WHAT HAPPENED TO DEMOCRAT CONCERN FOR CIVIL RIGHTS?
Democrats are disingenuous when they criticize Republicans such as Nunes for exposing the violation of private citizen Page’s civil rights by the FBI and the DOJ when they misled the FISA court to obtain a surveillance warrant. Members of Congress have a clear constitutional duty to provide oversight to expose such abuses of power by federal agencies and to hold public officials accountable when they misuse their authority.
Congressional investigations, led by Republicans and Democrats, have resulted in necessary reforms to stop abuses by the CIA and the FBI in the past, as well as legislation such as the 1978 law which created the FISA courts to balance the interests of national security with the protection of civil rights.
WILL TRUMP TAKE THE DEMOCRAT BAIT?
Democrats may be trying to bait Trump into making a drastic move, which they would then try to exploit to re-ignite the fading “resistance” movement.
The Trump White House has become more effective at managing delicate transitions, such as the recent forced early retirement of Deputy FBI Director Andrew McCabe, who had long been a target of Trump’s criticism.
Trump understands that any move on his part to fire Mueller or Rosenstein would turn them into instant political martyrs for the “resistance” movement.
Politically, Trump might be better off by allowing Republicans to continue to expose the unscrupulous tactics being used by his political opponents and the media against him.
The media’s treatment of the points in the Nunes memo largely reflected the overall attitude of each media outlet towards Trump’s presidency. The New York Times, Washington Post, MSNBC and CNN concentrated their coverage on Democrat criticisms of the memo, while denying Trump’s claim that it shows he is the victim of a witch hunt. The pro-Trump media outlets, such as Fox News, played up the significance of the abuses the memo exposed in the process used by the FBI and the DOJ to secure a FISA warrant, and by, implication, casting doubt on the way that the Russian collusion investigations are being carried out.
TRUMP’S POPULARITY RISING
Meanwhile, President Trump’s job approval levels are slowly recovering, rising above the 40% level for the first time since September. He has benefitted from the positive reaction to the Trump tax cut passed in December and stands to benefit further from the positive reaction to his State of the Union message and increases in worker take-home-pay due to lower withholding rates which became effective this month.
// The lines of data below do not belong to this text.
(** The edits [str_replace] makes without [replace_all]. *)
Inductive one_place (content old new : pystr) : pystr -> Prop :=
| exact_place l r : content = l ++ old ++ r ->
    (forall l' r', content = l' ++ old ++ r' -> (length l <= length l' < length l + Nat.max 1 (length old))%nat) ->
    one_place content old new (l ++ _preserve_newline_style new content ++ r)
| fuzzy_place s i j l repl matched : contains old content = false ->
    only_similar s content old i j -> (i <= j)%nat -> splitlines_keep content !! j = Some l ->
    let rest := (if ends_with [10%N] old || ends_with [13%N] old then [] else line_end l)
                ++ concat (drop (S j) (splitlines_keep content)) in
    content = concat (take i (splitlines_keep content)) ++ matched ++ rest ->
    fuzzy_replacement s content old new matched = Some repl ->
    one_place content old new (concat (take i (splitlines_keep content)) ++ repl ++ rest).

Lemma run_starts_spec transform b o i : o <> [] ->
  i ∈ run_starts transform b o <-> (i + length o <= length b)%nat /\ map transform (take (length o) (drop i b)) = map transform o.
Proof.
  intros Ho. unfold run_starts. destruct (Nat.ltb_spec (length b) (length o)).
  - split; [by intros ?%not_elem_of_nil|lia].
  - rewrite list_elem_of_filter, elem_of_seq. split; [intros [? ?]; split; [lia|done]|intros [? ?]; split; [done|lia]].
Qed.

Lemma anchors_spec b o i j : (i, j) ∈ anchors b o <-> (i < j < length b)%nat /\ b !! i = head o /\ b !! j = last o.
Proof.
  unfold anchors. rewrite list_elem_of_filter. simpl.
  enough ((i, j) ∈ concat (map (fun f => map (pair f) (seq (S f) (length b - S f))) (seq 0 (length b)))
          <-> (i < j < length b)%nat) as -> by tauto.
  rewrite list_elem_of_In, in_concat. split.
  - intros (row & Hr & Hp). apply in_map_iff in Hr as (f & <- & Hf). apply in_map_iff in Hp as (l & [= <- <-] & Hl).
    apply in_seq in Hf, Hl. lia.
  - intros Hij. exists (map (pair i) (seq (S i) (length b - S i))). split.
    + apply in_map_iff. exists i. split; [done|]. apply in_seq. lia.
    + apply in_map, in_seq. lia.
Qed.

(** A list with one element has it as its only member. *)
Lemma map_singleton {A B} (f : A -> B) l y : map f l = [y] -> exists x, l = [x] /\ f x = y.
Proof. destruct l as [|x [|x' l]]; [done| |done]. intros [= <-]. by exists x. Qed.

Lemma run_only s transform lines content old inc m : s = LineTrimmed /\ transform = strip_spaces \/
    s = IndentationNormalized /\ transform = _normalise_indentation ->
  lines = _line_contents_and_spans content -> bodies old <> [] ->
  contiguous_matches transform lines (bodies old) inc = [m] ->
  exists i j, only_similar s content old i j /\ (i <= j)%nat /\ span lines inc i j = m.
Proof.
  intros Hs -> Ho Hm. apply map_singleton in Hm as (i & Hi & Hspan). fold (bodies content) in Hi.
  exists i, (i + length (bodies old) - 1)%nat.
  assert (1 <= length (bodies old))%nat by (destruct (bodies old); [done|simpl; lia]).
  assert (forall k, k ∈ run_starts transform (bodies content) (bodies old) <-> k = i) as Hall.
  { intros k. rewrite Hi. by rewrite list_elem_of_singleton. }
  setoid_rewrite run_starts_spec in Hall; [|done].
  split; [|split; [lia|done]].
  destruct Hs as [[-> ->]|[-> ->]]; (split; [split; [done|split; [|split]]; [|done|]; by apply (Hall i)|]);
    intros i' j' (_ & ? & -> & ?); assert (i' = i) as -> by (apply Hall; by split); done.
Qed.

Lemma fuzzy_find_only content old strategy a b : _fuzzy_find_details content old = (strategy, [(a, b)]) ->
  exists s i j, strategy = Some s /\ s <> AnchoredBlockRejected /\ only_similar s content old i j /\ (i <= j)%nat /\
    span (_line_contents_and_spans content) (ends_with [10%N] old || ends_with [13%N] old) i j = (a, b).
Proof.
  unfold _fuzzy_find_details. fold (bodies old). fold (bodies content).
  set (inc := ends_with [10%N] old || ends_with [13%N] old). case_bool_decide; [done|].
  case_bool_decide as Ho; [done|]. cbn [orb].
  destruct (contiguous_matches strip_spaces _ _ inc) as [|m [|]] eqn:E1.
  2: { intros [= <- ->]. destruct (run_only LineTrimmed strip_spaces _ content old inc (a, b) (or_introl (conj eq_refl eq_refl)) eq_refl Ho E1) as (i & j & ?).
       by exists LineTrimmed, i, j. }
  1, 2: destruct (contiguous_matches _normalise_indentation _ _ inc) as [|m' [|]] eqn:E2.
  2, 5: intros [= <- ->]; destruct (run_only IndentationNormalized _normalise_indentation _ content old inc (a, b)
          (or_intror (conj eq_refl eq_refl)) eq_refl Ho E2) as (i & j & ?); by exists IndentationNormalized, i, j.
  all: destruct (3 <=? length (bodies old))%nat; [|done].
  all: set (f := filter _ _); destruct (map _ f) as [|m1 [|]] eqn:E3; [by destruct (existsb _ _)| |done].
  all: intros [= <- ->]; apply map_singleton in E3 as ([i j] & Hf & Hspan).
  all: assert (forall fl, fl ∈ f <-> fl = (i, j)) as Hall by (intros fl; rewrite Hf; by rewrite list_elem_of_singleton).
  all: unfold f in Hall; setoid_rewrite list_elem_of_filter in Hall.
  all: destruct (proj2 (Hall (i, j)) eq_refl) as [Ha Hin]; apply anchors_spec in Hin as (Hij & Hi & Hj).
  all: exists AnchoredBlock, i, j; (split; [done|]); (split; [done|]); (split; [split|split; [lia|done]]); [exact (conj Hij (conj Hi (conj Hj Ha)))|].
  all: intros i' j' (? & ? & ? & ?); assert ((i', j') = (i, j)) as [= -> ->] by (apply Hall; split; [done|by apply anchors_spec]); done.
Qed.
Looking forward to the November midterm election, odds that Republicans will be able to maintain majority control of the House have improved to about 50-50 as more voters express their support for the Republican tax cut bill.
Last month’s battle between Trump and the Democrats over the immigration bill leading to a short-term partial shut-down of the federal government showed that the president has grown adept at playing the Washington partisan game.
Despite a sharp downward correction in stock market prices, economic growth appears to be accelerating, with businesses and consumers optimistic about the future. While the Mueller investigation still lingers as a potential legal threat in the background, Trump’s immediate political prospects appear to be brighter today than they have at almost any time during his presidency so far.